Task data ->
(** When a stored frame passes line 43 but lacks one of the five price
    columns, the run ends with the [KeyError] of a missing column: it
    is raised either by line 45 or by the conversion, whose handler is
    for [ValueError] only.  No frame and no figure is changed, and the
    output is at most the summary of lines 45-52. *)
Theorem missing_price_column_is_not_handled (e : env) (w : world) (data : nat)
    (d : DataFrame) (k : string) :
  session_state w !! "stock_data" = Some (Some data) →
  frames w !! data = Some d →
  df_empty d = false →
  df_any_null d = false →
  k ∈ ["Open"; "High"; "Low"; "Close"; "Volume"] →
  columns d !! k = None →
  ∃ k' w',
    dashboard e w = (Raise (KeyError k'), w') ∧
    columns d !! k' = None ∧
    frames w' = frames w ∧
    figures w' = figures w ∧
    (ui w' = ui w ∨ ui w' = ui w ++ show_events d).
Proof.
  intros Hs Hd He Hn Hin Hk. unfold dashboard.
  rewrite bind_run. unfold session_contains. rewrite Hs.
  rewrite bool_decide_eq_true_2 by (by eexists).
  rewrite bind_run. unfold session_get. rewrite Hs.
  rewrite bind_run. unfold data_available. rewrite bind_run.
  unfold get_frame. rewrite Hd. unfold ret. rewrite He, Hn. cbn [negb andb].
  destruct (columns d !! "Open") as [o|] eqn:Ho.
  - rewrite bind_run, (show_data_effect _ _ _ _ Hd Ho).
    destruct (convert_numeric_missing data (with_ui (ui w ++ show_events d) w) d k)
      as (k' & _ & Hk' & Hrun); [exact Hd | exact Hin | exact Hk |].
    rewrite bind_run, Hrun. eexists k', _. split; [reflexivity|].
    split_and!; try done. by right.
  - rewrite bind_run, (show_data_missing _ _ _ Hd Ho).
    eexists "Open", _. split; [reflexivity|]. split_and!; try done. by left.
Qed.

(** ** Instances *)

Lemma zero_volume_rows_nonneg :
  Forall (λ b, 0 <= bar_volume b)%R zero_volume_rows.
Proof. repeat constructor; simpl; lra. Qed.

Lemma zero_first_volume_fails_next_validation_witness :
  ∃ fig w',
    build_chart (view ["VWAP"]) 0 (session_with (frame_of zero_volume_rows))
      = (Ok fig, w') ∧
    dashboard (view ["20-Day SMA"]) w' =
      (Ok tt,
       with_ui (ui w' ++ [UWarning no_data_warning; UInfo click_fetch_info]) w').
Proof.
  apply (zero_first_volume_fails_next_validation (view ["VWAP"])
           (view ["20-Day SMA"]) (session_with (frame_of zero_volume_rows)) 0
           (frame_of zero_volume_rows)
           {| bar_date := 0; bar_open := 10; bar_high := 12; bar_low := 9;
              bar_close := 11; bar_volume := 0 |}
           [ {| bar_date := 1; bar_open := 11; bar_high := 13; bar_low := 10;
                bar_close := 12; bar_volume := 500 |} ]).
  - reflexivity.
  - reflexivity.
  - apply (frame_of_price_series zero_volume_rows), zero_volume_rows_nonneg.
  - reflexivity.
  - repeat constructor.
Defined.

Lemma failed_fetch_stops_and_keeps_session_witness :
  script (failed_fetch (OtherError "No data found, symbol may be delisted"))
         (session_with (frame_of (sample_rows 2))) =
    (Stop,
     with_ui (ui (session_with (frame_of (sample_rows 2)))
              ++ [UError ("Error fetching data: "
                          +:+ exn_str (OtherError "No data found, symbol may be delisted"))])
             (session_with (frame_of (sample_rows 2)))).
Proof.
  apply (failed_fetch_stops_and_keeps_session
           (failed_fetch (OtherError "No data found, symbol may be delisted"))
           (session_with (frame_of (sample_rows 2)))
           (OtherError "No data found, symbol may be delisted")).
  - reflexivity.
  - reflexivity.
Defined.

Lemma invalid_download_replaces_stored_series_witness :
  ∃ l w',
    script (fetch empty_frame) (session_with (frame_of (sample_rows 2))) = (Ok tt, w') ∧
    frames (session_with (frame_of (sample_rows 2))) !! l = None ∧
    session_state w' !! "stock_data" = Some (Some l) ∧
    frames w' = <[l := empty_frame]> (frames (session_with (frame_of (sample_rows 2)))) ∧
    figures w' = figures (session_with (frame_of (sample_rows 2))) ∧
    ui w' = ui (session_with (frame_of (sample_rows 2)))
            ++ [USuccess "Stock data loaded successfully!";
                UWarning no_data_warning; UInfo click_fetch_info].
Proof.
  apply (invalid_download_replaces_stored_series (fetch empty_frame)
           (session_with (frame_of (sample_rows 2))) empty_frame).
  - reflexivity.
  - reflexivity.
  - left. reflexivity.
Defined.

Lemma gate_accepts_exactly_complete_frames_witness :
  ∃ b, data_available (Some 0) (session_with null_close_frame)
       = (Ok b, session_with null_close_frame) ∧
       (b = true ↔
        0 < nrows null_close_frame ∧ columns null_close_frame ≠ ∅ ∧
        ∀ k c, columns null_close_frame !! k = Some c → NaN ∉ c).
Proof.
  apply (gate_accepts_exactly_complete_frames (session_with null_close_frame) 0
           null_close_frame).
  reflexivity.
Defined.

Lemma missing_price_column_is_not_handled_witness :
  ∃ k' w',
    dashboard (view ["20-Day SMA"]) (session_with no_volume_frame)
      = (Raise (KeyError k'), w') ∧
    columns no_volume_frame !! k' = None ∧
    frames w' = frames (session_with no_volume_frame) ∧
    figures w' = figures (session_with no_volume_frame) ∧
    (ui w' = ui (session_with no_volume_frame) ∨
     ui w' = ui (session_with no_volume_frame) ++ show_events no_volume_frame).
Proof.
  apply (missing_price_column_is_not_handled (view ["20-Day SMA"])
           (session_with no_volume_frame) 0 no_volume_frame "Volume").
  - reflexivity.
  - reflexivity.
  - vm_compute. reflexivity.
  - vm_compute. reflexivity.
  - repeat constructor.
  - vm_compute. reflexivity.
Defined.

Lemma chart_needs_candlestick_columns_witness :
  ∃ before k after,
    ["Date"; "Open"; "High"; "Low"; "Close"] = before ++ k :: after ∧
    (∀ k', k' ∈ before → is_Some (columns no_date_frame !! k')) ∧
    columns no_date_frame !! k = None ∧
    build_chart (view ["20-Day SMA"]) 0 (session_with no_date_frame)
      = (Raise (KeyError k), session_with no_date_frame).
Proof.
  apply (chart_needs_candlestick_columns (view ["20-Day SMA"])
           (session_with no_date_frame) 0 no_date_frame).
  - reflexivity.
  - vm_compute. reflexivity.
Defined.

Lemma analysis_shows_reply_and_cleans_up_witness :
  run_analysis (analyze (inr sample_png) (inr (reply "BUY"))) 0
    (session_with_chart (frame_of (sample_rows 2)) blank_figure) =
    (Ok tt,
     with_ui (ui (session_with_chart (frame_of (sample_rows 2)) blank_figure)
              ++ [USpinner "Analyzing the chart, please wait...";
                  UWrite "**AI Analysis Results:**";
                  UWrite "BUY"])
             (session_with_chart (frame_of (sample_rows 2)) blank_figure)).
Proof.
  apply (analysis_shows_reply_and_cleans_up
           (analyze (inr sample_png) (inr (reply "BUY"))) 0
           (session_with_chart (frame_of (sample_rows 2)) blank_figure)
           blank_figure sample_png (reply "BUY")
           {[ "role" := "assistant"; "content" := "BUY" ]} "BUY").
  - reflexivity.
  - reflexivity.
  - reflexivity.
  - vm_compute. reflexivity.
  - vm_compute. reflexivity.
Defined.

Lemma valid_series_reaches_chart_witness :
  ∃ t w1,
    candlestick_layer (frame_of (sample_rows 2)) = Some t ∧
    frames w1 =
      <[0 := frame_after (indicators (view ["VWAP"])) (frame_of (sample_rows 2))]>
        (frames (session_with (frame_of (sample_rows 2)))) ∧
    figures w1 =
      <[fresh (dom (figures (session_with (frame_of (sample_rows 2))))) :=
          chart_of (view ["VWAP"]) (frame_of (sample_rows 2)) t]>
        (figures (session_with (frame_of (sample_rows 2)))) ∧
    session_state w1 = session_state (session_with (frame_of (sample_rows 2))) ∧
    files w1 = files (session_with (frame_of (sample_rows 2))) ∧
    ui w1 = ui (session_with (frame_of (sample_rows 2)))
            ++ show_events (frame_of (sample_rows 2))
            ++ chart_events (view ["VWAP"]) (frame_of (sample_rows 2)) t
            ++ [USubheader "AI-Powered Analysis"] ∧
    dashboard (view ["VWAP"]) (session_with (frame_of (sample_rows 2))) =
      if analysis_button (view ["VWAP"])
      then run_analysis (view ["VWAP"])
             (fresh (dom (figures (session_with (frame_of (sample_rows 2)))))) w1
      else (Ok tt, w1).
Proof.
  apply (valid_series_reaches_chart (view ["VWAP"])
           (session_with (frame_of (sample_rows 2))) 0
           (frame_of (sample_rows 2)) (sample_rows 2)).
  - reflexivity.
  - reflexivity.
  - apply frame_of_price_series, day_volume_nonneg.
  - simpl. lia.
  - vm_compute. reflexivity.
Defined.

Lemma short_series_has_empty_windows_witness :
  ∃ w',
    add_indicators ["20-Day SMA"; "20-Day Bollinger Bands"] 0 0
      (session_with_chart (frame_of (sample_rows 5)) blank_figure) = (Ok tt, w') ∧
    ui w' = ui (session_with_chart (frame_of (sample_rows 5)) blank_figure) ∧
    figures w' !! 0 =
      Some (add_layers blank_figure
              [Scatter (fin_col bar_date (sample_rows 5))
                 (replicate (length (sample_rows 5)) NaN) "lines" "SMA (20)";
               Scatter (fin_col bar_date (sample_rows 5))
                 (replicate (length (sample_rows 5)) NaN) "lines" "BB Upper";
               Scatter (fin_col bar_date (sample_rows 5))
                 (replicate (length (sample_rows 5)) NaN) "lines" "BB Lower"]).
Proof.
  apply (short_series_has_empty_windows
           (session_with_chart (frame_of (sample_rows 5)) blank_figure) 0 0
           (frame_of (sample_rows 5)) blank_figure (sample_rows 5)).
  - reflexivity.
  - reflexivity.
  - apply frame_of_price_series, day_volume_nonneg.
  - simpl. lia.
Defined.

(** C10: on a chart that is not a [Chartist.Line], [drag] returns at
    once: the page comes back as it was, with no listener added, no
    [draw] callback registered and no closure state built; and on a
    page where nothing else listens, whatever is drawn or fired
    afterwards leaves the page, the chart data included, as it was. *)
Theorem drag_ignores_other_charts (options : Config.Options) (p : Plugin.Page) :
  Chart.is_Line (Plugin.chart (Plugin.env p)) = false ->
  Plugin.plugins_drag options p = p /\
  (Plugin.listeners p = [] -> Plugin.chart_on p = [] ->
   forall steps : list Plugin.Step,
     Plugin.run (Config.initialize options) (Plugin.plugins_drag options p) steps
     = Some p).
Proof.
  intros Hline.
  assert (E : Plugin.plugins_drag options p = p).
  { unfold Plugin.plugins_drag, Plugin.drag. rewrite Hline. reflexivity. }
  split; [exact E|].
  intros Hl Hc steps. rewrite E. apply quiet_run; assumption.
Qed.

Lemma drag_ignores_other_charts_witness :
  Plugin.plugins_drag Sample.options_xy Sample.bar_page = Sample.bar_page /\
  Plugin.run (Config.initialize Sample.options_xy)
    (Plugin.plugins_drag Sample.options_xy Sample.bar_page) Sample.cycle
  = Some Sample.bar_page.
Proof.
  destruct (drag_ignores_other_charts Sample.options_xy Sample.bar_page eq_refl)
    as [E H].
  split; [exact E|]. exact (H eq_refl eq_refl Sample.cycle).
Defined.

(** ** Documents that agree on an attribute *)

Section Agree.
Context {A : Type} (f : Dom.Element -> A).

Lemma agree_refl (doc : Dom.Document) : Dom.agree f doc doc.
Proof. intros n. reflexivity. Qed.

Lemma agree_trans (d1 d2 d3 : Dom.Document) :
  Dom.agree f d1 d2 -> Dom.agree f d2 d3 -> Dom.agree f d1 d3.
Proof. intros H12 H23 n. rewrite H23. apply H12. Qed.

Lemma agree_modify (doc doc' : Dom.Document) n g :
  (forall e, f (g e) = f e) ->
  Dom.modify doc n g = Some doc' -> Dom.agree f doc doc'.
Proof.
  intros Hg Hu. apply modify_inv in Hu as (e & He & ->). intros k.
  destruct (decide (n = k)) as [<-|Hne].
  - rewrite lookup_insert_eq, He. simpl. rewrite Hg. reflexivity.
  - rewrite lookup_insert_ne by exact Hne. reflexivity.
Qed.
(** Both coils are outside the wire and the wheels are overloaded at every
    call; there is no charging contact. *)
Definition env_docking_collisions : Env :=
  bench_env (bench_defs false false false false) 60000
    always never never never never always.

Definition is_displayUpdate (e : Event) : bool :=
  match e with EvDisplayUpdate => true | _ => false end.

(** The wheels are overloaded at every call, and the charging contact closes
    at call 8 only: in a run of [doDocking] that starts at call 0 with the
    left coil inside, that is the check after the collision. *)
Definition env_contact_after_collision : Env :=
  bench_env (bench_defs false false false false) 60000
    never (fun k => Nat.eqb k 8) never never never always.

(** A machine in [DOCKING] that has counted two collisions, the last one a
    second before time 60000, and has seen the wire a moment ago. *)
Definition machine_third_collision : Machine :=
  mkMachine DOCKING 0 (mkSensorArray false false) 2 59000 59900 59900 0 0.

(** ** Independence of a program from some variables *)

(** The machine [m] with the four statics of [doDocking] replaced. *)
Definition with_docking (c lc la lo : Z) (m : Machine) : Machine :=
  mkMachine (state m) (time_at_turning m) (sensorOutside m) c lc la lo
    (lastContact m) (lastDisplayUpdate m).

(** The result [r] with its machine changed by [u]. *)
Definition lift_res {A} (u : Machine -> Machine) (r : Res A) : Res A :=
  mkRes (val r) (u (mach r)) (tick r) (trace r).

(** [p] neither reads nor writes what [u] changes: started on a machine
    changed by [u], it makes the same calls, returns the same value and ends
    on the same machine changed by [u]. *)
Definition blind {A} (u : Machine -> Machine) (p : M A) : Prop :=
  forall n m, p n (u m) = lift_res u (p n m).

Definition is_backing_delay (e : Event) : bool :=
  match e with EvDelay d => d =? 2000 | _ => false end.

(** The calls of [setup] before it polls the debug collaborator
    (lines 132-164). *)
Definition setup_prologue (d : Definition_h) : list Event :=
  [EvCutterInitialize; EvSerialBegin 115200; EvDefinePinsInputOutput;
   EvSetDefaultLevels; EvDisplayInitialize; EvResetVoltage;
   EvCompassInitialize; EvAttachInterrupt; EvSensorSelect (coil LEFT);
   EvDisplayClear; EvDisplayPrint ("--- LIAM ---" ++ nl);
   EvDisplayPrint (VERSION_STRING d ++ nl);
   EvDisplayPrint (BUILD_DATE_TIME d ++ nl);
   EvSerialPrintln "----------------";
   EvSerialPrintln "Send D to enter setup and debug mode"; EvDelay 5000].

(** * Theorems *)

(** ** The monad: traces and frames *)

Lemma emits_ret {A} P (a : A) : emits P (ret a).
Proof. intros n m. constructor. Qed.

Lemma emits_get P : emits P get.
Proof. intros n m. constructor. Qed.

Lemma emits_modify P f : emits P (modify f).
Proof. intros n m. constructor. Qed.

Lemma emits_command (P : Event -> Prop) e : P e -> emits P (command e).
Proof. intros H n m. simpl. auto. Qed.

Lemma emits_query {A} (P : Event -> Prop) (ans : nat -> A) ev :
  (forall a, P (ev a)) -> emits P (query ans ev).
Proof. intros H n m. simpl. auto. Qed.

Lemma emits_bind {A B} P (p : M A) (f : A -> M B) :
  emits P p -> (forall a, emits P (f a)) -> emits P (bind p f).
Proof.
  intros Hp Hf n m. unfold bind. simpl.
  apply Forall_app. split; [apply Hp | apply Hf].
Qed.

Lemma keeps_ret {A X} (f : Machine -> X) (a : A) : keeps f (ret a).
Proof. intros n m. reflexivity. Qed.

Lemma keeps_get {X} (f : Machine -> X) : keeps f get.
Proof. intros n m. reflexivity. Qed.

Lemma keeps_modify {X} (f : Machine -> X) g :
  (forall m, f (g m) = f m) -> keeps f (modify g).
Proof. intros H n m. apply H. Qed.

Lemma keeps_command {X} (f : Machine -> X) e : keeps f (command e).
Proof. intros n m. reflexivity. Qed.

Lemma keeps_query {A X} (f : Machine -> X) (ans : nat -> A) ev : keeps f (query ans ev).
Proof. intros n m. reflexivity. Qed.

Lemma keeps_bind {A B X} (f : Machine -> X) (p : M A) (k : A -> M B) :
  keeps f p -> (forall a, keeps f (k a)) -> keeps f (bind p k).
Proof.
  intros Hp Hk n m. unfold bind. simpl. rewrite Hk. apply Hp.
Qed.

Lemma Forall_false_not_In (c : Event -> bool) tr e :
  Forall (fun x => c x = false) tr -> c e = true -> ~ In e tr.
Proof.
  intros HF He Hin. rewrite Forall_forall in HF.
  specialize (HF e Hin). congruence.
Qed.

(** Collaborator calls are unfolded to [command] and [query]. *)
Ltac unfold_calls :=
  unfold millis, random, delay, SetupAndDebug_tryEnterSetupDebugMode,
    Sensor_select, Sensor_isOutOfBounds, Sensor_isInside, Sensor_isOutside,
    Battery_isBeingCharged, Battery_mustCharge, Battery_isFullyCharged,
    Clock_timeToCut, Mower_hasFlipped, Mower_isLifted,
    Mower_wheelsAreOverloaded, Mower_GoBackwardUntilInside,
    Mower_turnToReleaseRight, Mower_turnToReleaseLeft.

(** One syntax-directed step of a proof of [emits] or [keeps]. *)
Ltac prog_step :=
  match goal with
  | |- emits _ (bind _ _) => apply emits_bind; [ | intro ]
  | |- emits _ (ret _) => apply emits_ret
  | |- emits _ get => apply emits_get
  | |- emits _ (modify _) => apply emits_modify
  | |- emits _ (command _) => apply emits_command; reflexivity
  | |- emits _ (query _ _) => apply emits_query; intro; reflexivity
  | |- keeps _ (bind _ _) => apply keeps_bind; [ | intro ]
  | |- keeps _ (ret _) => apply keeps_ret
  | |- keeps _ get => apply keeps_get
  | |- keeps _ (modify _) => apply keeps_modify; intro; reflexivity
  | |- keeps _ (command _) => apply keeps_command
  | |- keeps _ (query _ _) => apply keeps_query
  | |- emits _ (if ?c then _ else _) => destruct c
  | |- keeps _ (if ?c then _ else _) => destruct c
  | |- emits _ (match ?x with _ => _ end) => destruct x
  | |- keeps _ (match ?x with _ => _ end) => destruct x
  end.

Ltac prog_auto :=
  unfold_calls;
  repeat first
    [ prog_step
    | progress unfold randomTurn, checkIfFlipped, checkIfLifted, turnToRelease,
        mowingSensor, doMowing, doLaunching, dockingTrack, dockingCollision,
        doDocking, doLookForBWF, doCharging, pollSensor, loopSense, dispatch,
        loopReport
    | progress unfold_calls ].

(** ** Symbolic execution of a handler, one call at a time *)

Lemma wp_bind {A B} (p : M A) (f : A -> M B) n m (Q : Res B -> Prop) :
  wp p n m (fun r =>
    wp (f (val r)) (tick r) (mach r) (fun r' =>
      Q (mkRes (val r') (mach r') (tick r') (trace r ++ trace r')))) ->
  wp (bind p f) n m Q.
Proof. exact (fun H => H). Qed.

Lemma wp_ret {A} (a : A) n m (Q : Res A -> Prop) :
  Q (mkRes a m n []) -> wp (ret a) n m Q.
Proof. exact (fun H => H). Qed.

Lemma wp_get n m (Q : Res Machine -> Prop) :
  Q (mkRes m m n []) -> wp get n m Q.
Proof. exact (fun H => H). Qed.

Lemma wp_modify f n m (Q : Res unit -> Prop) :
  Q (mkRes tt (f m) n []) -> wp (modify f) n m Q.
Proof. exact (fun H => H). Qed.

Lemma wp_command e n m (Q : Res unit -> Prop) :
  Q (mkRes tt m (S n) [e]) -> wp (command e) n m Q.
Proof. exact (fun H => H). Qed.

Lemma wp_query {A} (ans : nat -> A) ev n m (Q : Res A -> Prop) :
  Q (mkRes (ans n) m (S n) [ev (ans n)]) -> wp (query ans ev) n m Q.
Proof. exact (fun H => H). Qed.

Ltac wp_simpl :=
  cbn [val mach tick trace app
       state time_at_turning sensorOutside collisionCount lastCollision
       lastAllOutsideCheck lastOutside lastContact lastDisplayUpdate
       set_state set_time_at_turning set_sensorOutside set_collisionCount
       set_lastCollision set_lastAllOutsideCheck set_lastOutside
       set_lastContact set_lastDisplayUpdate
       sensor_get sensor_set at_left at_right].

(** Start the execution of the run [t] the goal is about. *)
Ltac wp_at t :=
  pattern t;
  match goal with
  | |- ?Q ?x => match x with ?p ?n ?m => change (wp p n m Q) end
  end.

(** Step over a sub-program that stays folded. *)
Ltac wp_call := unfold wp at 1; wp_simpl.

Ltac wp_step :=
  match goal with
  | |- wp (bind _ _) _ _ _ => apply wp_bind
  | |- wp (ret _) _ _ _ => apply wp_ret; wp_simpl
  | |- wp get _ _ _ => apply wp_get; wp_simpl
  | |- wp (modify _) _ _ _ => apply wp_modify; wp_simpl
  | |- wp (command _) _ _ _ => apply wp_command; wp_simpl
  | |- wp (query _ _) _ _ _ => apply wp_query; wp_simpl
  | |- wp (if true then ?a else _) ?n ?m ?Q => change (wp a n m Q)
  | |- wp (if false then _ else ?b) ?n ?m ?Q => change (wp b n m Q)
  | |- wp (if ?c then _ else _) _ _ _ => destruct c eqn:?
  end.
(** * arsenal: position book, execution engines, publishers and rebalancing

    A shallow embedding of the parts of the backtesting runtime that carry
    sequencing and bookkeeping obligations:

    - [util/stock.py] and [strats/book.py]: the position book and the
      corporate-action adjustment;
    - [execution/order.py], [execution/refData.py],
      [execution/backtestEngine.py], [execution/stockBacktestEngine.py]:
      orders, reference data and the two back-test execution engines;
    - [datafeed/stockDataPublisher.py], [datafeed/backtestEngine.py]: the
      publishers, subscriber bookkeeping and the replay loop;
    - [util/calendar.py], [strats/stockStrategy.py]: the trading calendar
      and the rebalancing routine [adjustPosition].

    Conventions of the embedding.
    - Python [int] is [Z].  Python [float] is idealised as an exact rational
      [Q]: rounding of binary floating point is not modelled, the non-finite
      values [inf] and [nan] are modelled where the code tests for them or
      can create them (type [float64] below).
    - Python dictionaries and pandas frames indexed by a unique key are
      [gmap]s; Python sets are [gset]s.
    - A raised exception is the [Raise] outcome; [logging] output is the log
      carried by the [Ok] outcome.
    - A row obtained with [frame.ix[key]] is a view of the frame: attribute
      writes to it update the frame (this is what [addPosition] and
      [adjustPrice] of the book rely on). *)

From Stdlib Require Import ZArith QArith Qround String List Lia.
From stdpp Require Import gmap strings list fin_maps sorting.

#[local] Set Warnings "-clear-no-such-hyp".

Local Open Scope Z_scope.

(** ** Exceptions, logging and outcomes *)

(** The exceptions the modelled code raises, each with the data that
    appears in its message. *)
Inductive exn : Type :=
  | KeyError (key : string)
  | IndexError
  | ValueError
  | OverflowError
  | OrderDoesNotExist (oid : Z)
      (* Exception( 'Given order {oid:d} does not exist.' ) *)
  | RequestedSubscriberDoesNotExist
      (* Exception( 'Requested subscriber does not exist.' ) *)
  | SubscriberDoesNotExist (sid : Z)
      (* Exception( 'Subscriber with ID {sid:d} does not exist.' ) *)
  | NoRecordFound (secId : string)
      (* Exception( 'No record found for futures contract {fr:s}.' ) *)
  | DateTooEarly (date : string).
      (* Exception( 'Date {0:s} is too early to be backtested.' ) *)

(** Records written through [logging.warn]. *)
Inductive LogRecord : Type :=
  | WarnNotEnoughHoldings (secId : string) (vol : Z) (p : Q) (hvol : Z)
  | WarnNotInBook (secId : string).

Inductive outcome (A : Type) : Type :=
  | Ok (a : A) (log : list LogRecord)
  | Raise (e : exn).
Arguments Ok {A} a log.
Arguments Raise {A} e.

Definition ret {A} (a : A) : outcome A := Ok a [].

Assigned task ->
Your task is to copy each line of the entries that includes the word "None".

Reply ->
  columns d !! k = None →
    columns d !! k' = None ∧
    frames (session_with (frame_of (sample_rows 2))) !! l = None ∧
    columns no_volume_frame !! k' = None ∧
    columns no_date_frame !! k = None ∧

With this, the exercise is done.